Part II: Special Topics

Transition Path Sampling I + II

Christoph Dellago, University of Vienna

Extreme polymer conformations I + II:
From Rosenbluth Sampling to PERM - rare event sampling with stochastic growth algorithms

Thomas Prellberg, Queen Mary University of London

We discuss uniform sampling algorithms that are based on stochastic growth methods, using sampling of extreme configurations of polymers in simple lattice models as a motivation.
We shall show how a series of clever enhancements to a fifty-odd year old algorithm, the Rosenbluth method, led to a cutting-edge algorithm capable of uniform sampling of equilibrium statistical mechanical systems of polymers in situations where competing algorithms failed to perform well. Examples range from collapsed homo-polymers near sticky surfaces to models of protein folding.

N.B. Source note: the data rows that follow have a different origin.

(** [0 <= x <= 1] on floats; false on NaN. *)
Definition in_unit_interval (x : float) : bool :=
  PrimFloat.leb 0%float x && PrimFloat.leb x 1%float.

(** All a handler may do to a request record: nothing, or fill the missing
    margin with the derived one. *)
Definition margin_filled (p p' : ProductData) : Prop :=
  p' = p
  \/ (profit_margin p = None
      /\ p' = set_profit_margin p
                (Some (spec_margin (selling_price p) (cost_price p)))).

(** The three ways [predict_reorder] can end. *)
Inductive predict_outcome : result PredictionResponse -> Prop :=
| Answered (resp : PredictionResponse) : predict_outcome (Return resp)
| Unavailable :
    predict_outcome
      (Raise (HTTPException 503
                (Str "Model not loaded. Please check server configuration.")))
| Failed (e : exn) :
    predict_outcome (Raise (HTTPException 500 (FStr "Prediction error: " e))).

(** A classifier with three classes. *)
Definition three_class_artifact : Artifact :=
  {| type_repr := type_repr sample_artifact;
     predict := fun frame => Return (map (fun _ => VInt 2) frame);
     predict_proba := fun frame =>
       Return (map (fun _ => [0.125%float; 0.25%float; 0.625%float]) frame) |}.

(** A classifier whose probability rows have one entry only. *)
Definition one_column_artifact : Artifact :=
  {| type_repr := type_repr sample_artifact;
     predict := fun frame => Return (map (fun _ => VInt 1) frame);
     predict_proba := fun frame => Return (map (fun _ => [1%float]) frame) |}.

(** A record with a zero cost price and no margin, as the handler sees it
    when called past the schema. *)
Definition zero_cost_product : ProductData := sample_product "z" 0 15 3 5.

(** The entries the sample classifier produces for [three_products]. *)
Definition three_entries : list dict :=
  [ [ ("product_id", VStr "a"); ("reorder_required", VBool true);
      ("confidence", VFloat 0.75); ("probability_reorder", VFloat 0.75) ];
    [ ("product_id", VStr "b"); ("reorder_required", VBool false);
      ("confidence", VFloat 0.75); ("probability_reorder", VFloat 0.25) ];
    [ ("product_id", VStr "c"); ("reorder_required", VBool true);
      ("confidence", VFloat 0.75); ("probability_reorder", VFloat 0.75) ] ].


(** A request body whose cost price is infinite. *)
Definition infinite_cost_body : ProductBody :=
  sample_body "inf" infinity 15 3 5.

(** * Properties *)

Example sample_body_validates :
  validate (sample_body "p1" 10 15 3 5) = Some (sample_product "p1" 10 15 3 5).
Proof. reflexivity. Qed.

(** ** Facts about binary64 comparison and addition *)

Section FloatFacts.

Lemma float_add_comm (x y : float) : PrimFloat.add x y = PrimFloat.add y x.
Proof.
  apply Prim2SF_inj. rewrite !add_spec. unfold SF64add, SFadd.
  destruct (Prim2SF x) as [sx|sx| |sx mx ex],
           (Prim2SF y) as [sy|sy| |sy my ey]; try reflexivity.
  - destruct sx, sy; reflexivity.
  - destruct sx, sy; reflexivity.
  - rewrite Z.min_comm, Z.add_comm. reflexivity.
Qed.
(** * Heat-loss analysis of a rotary kiln (heat_simulation_IQR.py)

    A shallow embedding of the numeric core of the script: the [Kiln]
    class (reading aggregation, radiation and convection losses) and the
    outlier / repair-economics computation of the main body.

    Numbers.  The script computes with binary64 floats, through pandas
    and numpy.  Here a float is a value of [fval]: the three special
    values NaN, -inf and +inf are kept, and a finite float is an exact
    real number.  Rounding, overflow and the sign of zero are not
    modelled.

    Tables.  The analysis works on a table of floats ([frame]).  The
    uploaded sheet, whose cells may also hold text, is a [sheet]; the call
    of the constructor on it, with the Python errors it can end in, is
    [Kiln_init_outcome]. *)

From Stdlib Require Import String Reals Lra Lia ZArith List Bool Machin
  Permutation.
Import ListNotations.

#[local] Open Scope R_scope.

(** ** Float values *)

Inductive fval : Type :=
| NaN
| NInf
| PInf
| Fin (r : R).

(** [+inf * r] for a finite [r]. *)
Definition inf_times (r : R) : fval :=
  if Rlt_dec 0 r then PInf else if Rlt_dec r 0 then NInf else NaN.

Definition fneg (x : fval) : fval :=
  match x with
  | NaN => NaN
  | NInf => PInf
  | PInf => NInf
  | Fin r => Fin (- r)
  end.

Definition fadd (x y : fval) : fval :=
  match x, y with
  | NaN, _ | _, NaN => NaN
  | PInf, NInf | NInf, PInf => NaN
  | PInf, _ | _, PInf => PInf
  | NInf, _ | _, NInf => NInf
  | Fin a, Fin b => Fin (a + b)
  end.

Definition fsub (x y : fval) : fval := fadd x (fneg y).

Definition fmul (x y : fval) : fval :=
  match x, y with
  | NaN, _ | _, NaN => NaN
  | Fin a, Fin b => Fin (a * b)
  | PInf, Fin r | Fin r, PInf => inf_times r
  | NInf, Fin r | Fin r, NInf => inf_times (- r)
  | PInf, PInf | NInf, NInf => PInf
  | PInf, NInf | NInf, PInf => NInf
  end.

(** Element-wise division as numpy does it: no exception on a zero
    divisor, but an infinity or NaN. *)
Definition fdiv (x y : fval) : fval :=
  match x, y with
  | NaN, _ | _, NaN => NaN
  | Fin a, Fin b => if Req_dec_T b 0 then inf_times a else Fin (a / b)
  | Fin _, (PInf | NInf) => Fin 0
  | PInf, Fin b => if Rlt_dec b 0 then NInf else PInf
  | NInf, Fin b => if Rlt_dec b 0 then PInf else NInf
  | (PInf | NInf), (PInf | NInf) => NaN
  end.

(** [x < y]; every comparison with NaN is false. *)
Definition flt (x y : fval) : bool :=
  match x, y with
  | NaN, _ | _, NaN => false
  | Fin a, Fin b => if Rlt_dec a b then true else false
  | _, NInf => false
  | NInf, _ => true
  | PInf, _ => false
  | Fin _, PInf => true
  end.

Definition fgt (x y : fval) : bool := flt y x.

(** [x ** 4], an integer exponent: defined on negative bases too. *)
Definition fpow4 (x : fval) : fval :=
  match x with
  | NaN => NaN
  | NInf | PInf => PInf
  | Fin r => Fin (r ^ 4)
  end.

(** [x ** y] of a pandas column for a float exponent [y] that is not an
    integer (the script uses -0.724, 1.333 and -0.351): numpy's [power]
    gives NaN on a negative base, silently. *)
Definition fpow (x : fval) (y : R) : fval :=
  match x with
  | NaN => NaN
  | NInf | PInf => if Rlt_dec 0 y then PInf else Fin 0
  | Fin r =>
      if Rlt_dec 0 r then Fin (Rpower r y)
      else if Rlt_dec r 0 then NaN
      else if Rlt_dec 0 y then Fin 0 else PInf
  end.

Definition is_nan (x : fval) : bool :=
  match x with NaN => true | _ => false end.

(** ** The [Kiln] class *)

Definition STEFAN_BOLTZMANN_CONSTANT : R := 567 / 100 * / 10 ^ 8.

Inductive unit_tag : Type := Celsius | Kelvin.

(** The table read from the spreadsheet: [columns_count] columns, one
    list of cells per row; an empty cell is NaN. *)
Record frame : Type := {
  columns_count : nat;
  rows : list (list fval)
}.

(** The script's [Kiln] object.  [df_length] and [df_temp] are the two
    columns the constructor adds to the table. *)
Record Kiln : Type := {
  diameter : R;
  ambient_velocity : R;
  ambient_temp : R;
  emissivity : R;
  interval : Z;
  section_area : R;
  df_length : list Z;
  df_temp : list fval
}.

(** pandas' [sum]: NaN entries are skipped, an empty sum is 0. *)
Definition skipna_sum (l : list fval) : fval :=
  fold_left fadd (filter (fun x => negb (is_nan x)) l) (Fin 0).

(** [i for i in range(interval, interval*rows_count+1, interval)], for
    the positive [interval] the slider gives. *)
Definition lengths (interval : Z) (rows_count : nat) : list Z :=
  map (fun i => (interval * Z.of_nat i)%Z) (seq 1 rows_count).

Definition to_kelvin (u : unit_tag) (x : fval) : fval :=
  match u with Kelvin => x | Celsius => fadd x (Fin 273) end.

Definition average (f : frame) : list fval :=
  map (fun row => fdiv (skipna_sum row) (Fin (INR (columns_count f))))
      (rows f).

Definition Kiln_init (diameter ambient_velocity ambient_temp : R)
    (temp_unit : unit_tag) (emissivity : R) (interval : Z) (df : frame)
    : Kiln :=
  {| diameter := diameter;
     ambient_velocity := ambient_velocity;
     ambient_temp :=
       match temp_unit with
       | Kelvin => ambient_temp
       | Celsius => ambient_temp + 273
       end;
     emissivity := emissivity;
     interval := interval;
     section_area := PI * diameter * IZR interval;
     df_length := lengths interval (length (rows df));
     df_temp := map (to_kelvin temp_unit) (average df) |}.

(** The length of Python's [range(start, stop, step)] and its elements;
    a zero step raises ValueError in Python and is given no element here. *)
Definition range_len (start stop step : Z) : nat :=
  if (0 <? step)%Z
  then if (start <? stop)%Z then Z.to_nat ((stop - start - 1) / step + 1) else 0
  else if (step <? 0)%Z
       then if (stop <? start)%Z
            then Z.to_nat ((start - stop - 1) / (- step) + 1) else 0
       else 0.

Definition py_range (start stop step : Z) : list Z :=
  map (fun n => (start + step * Z.of_nat n)%Z) (seq 0 (range_len start stop step)).

(** *** The constructor on the sheet as uploaded

    A cell read by [pd.read_excel] is a number (an empty cell is NaN) or a
    text; cells holding dates or truth values are not modelled.  The
    script checks nothing and defines no exception of its own: the
    constructor fails when pandas or Python raise.  On a table with a
    text cell the row sums are the ones of pandas 2, whose [sum] keeps the
    non-numeric columns: the rows are added up as Python objects. *)

Inductive cell_value : Type :=
  | Number (x : fval)
  | Text (s : string).

Record sheet : Type := {
  sheet_columns : nat;
  sheet_rows : list (list cell_value)
}.

Inductive py_error : Type := TypeError | ValueError.

Inductive outcome (A : Type) : Type :=
  | Returned (a : A)
  | Raised (e : py_error).

Arguments Returned {A} a.
Arguments Raised {A} e.

Definition bind {A B : Type} (m : outcome A) (f : A -> outcome B) : outcome B :=
  match m with
  | Returned a => f a
  | Raised e => Raised e
  end.

Notation "x <- m ;; k" := (bind m (fun x => k))
  (at level 61, m at next level, right associativity).

Fixpoint for_each {A B : Type} (f : A -> outcome B) (l : list A)
    : outcome (list B) :=
  match l with
  | [] => Returned []
  | a :: rest => b <- f a;; bs <- for_each f rest;; Returned (b :: bs)
  end.

Definition is_text (c : cell_value) : bool :=
  match c with Text _ => true | Number _ => false end.

(** Some cell of the table is a text: the table has a column of dtype
    [object]. *)
Definition has_text (df : sheet) : bool :=
  existsb (existsb is_text) (sheet_rows df).

Definition number_of (c : cell_value) : fval :=
  match c with Number x => x | Text _ => NaN end.

(** The table of floats of a sheet without text cells. *)
Definition frame_of (df : sheet) : frame :=
  {| columns_count := sheet_columns df;
     rows := map (map number_of) (sheet_rows df) |}.

(** Python's [+] on two cells: numbers add, texts concatenate, a number
    and a text raise TypeError. *)
Definition py_add (a b : cell_value) : outcome cell_value :=
  match a, b with
  | Number x, Number y => Returned (Number (fadd x y))
  | Text s, Text s' => Returned (Text (s ++ s'))
  | _, _ => Raised TypeError
  end.

(** Python's [/] of a row sum by the number of columns. *)
Definition py_div (a : cell_value) (n : nat) : outcome fval :=
  match a with
  | Number x => Returned (fdiv x (Fin (INR n)))
  | Text _ => Raised TypeError
  end.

Extreme weather/stock market events I + II

Joachim Peinke, University of Oldenburg

Analysis of stock market crashes I + II

Ryan Woodard, ETH Zurich

Introduction to sequence alignments

Olaf R.P. Bininda-Emonds, University of Oldenburg

Phylogenetic analysis depends crucially on the data underlying the analysis, with issues of data quality being but one aspect of the problem. A second, slightly less appreciated aspect is that of data comparability and specifically the evolutionary homology (= derivation from a common shared ancestry) of the individual characters being examined. The goal of sequence alignment is to establish the positional homology of the individual elements (nucleotide bases or amino acid residues) of two or more molecular sequences (DNA or proteins, respectively). Like many other problems in computational biology, the simultaneous alignment of three or more sequences is known to be NP-hard. Fortunately, many fast and reasonable heuristics to this problem do exist, however.
In this talk, I first examine the concept of molecular homology before describing efficient algorithms for the alignment of pairs of sequences. I then expand on this to discuss potential solutions and strategies to tackle the problem of multiple sequence alignment.

Sampling of extreme sequence alignments I + II

Alexander K. Hartmann, University of Oldenburg

Simulation of extreme traffic events I + II

Christoph Dobler, ETH Zurich

Today, typical techniques in the field of transport planning are designed to analyze scenarios which describe common situations like an ordinary working day without remarkable incidents. A scenario containing exceptional events that occur by chance increases the complexity of the required model significantly. A short introduction into a traditional methodology as well as some commonly used techniques is given. Moreover, the benefits of modern approaches are highlighted. MATSim, a multi-agent traffic flow simulation which implements those new techniques, is presented.
It is highlighted why, both the traditional methodology as well as the agent-based simulation approach, will fail for scenarios with unexpected events. An improvement of the simulation approach is presented, which overcomes these problems and, therefore, is an appropriate instrument for such scenarios.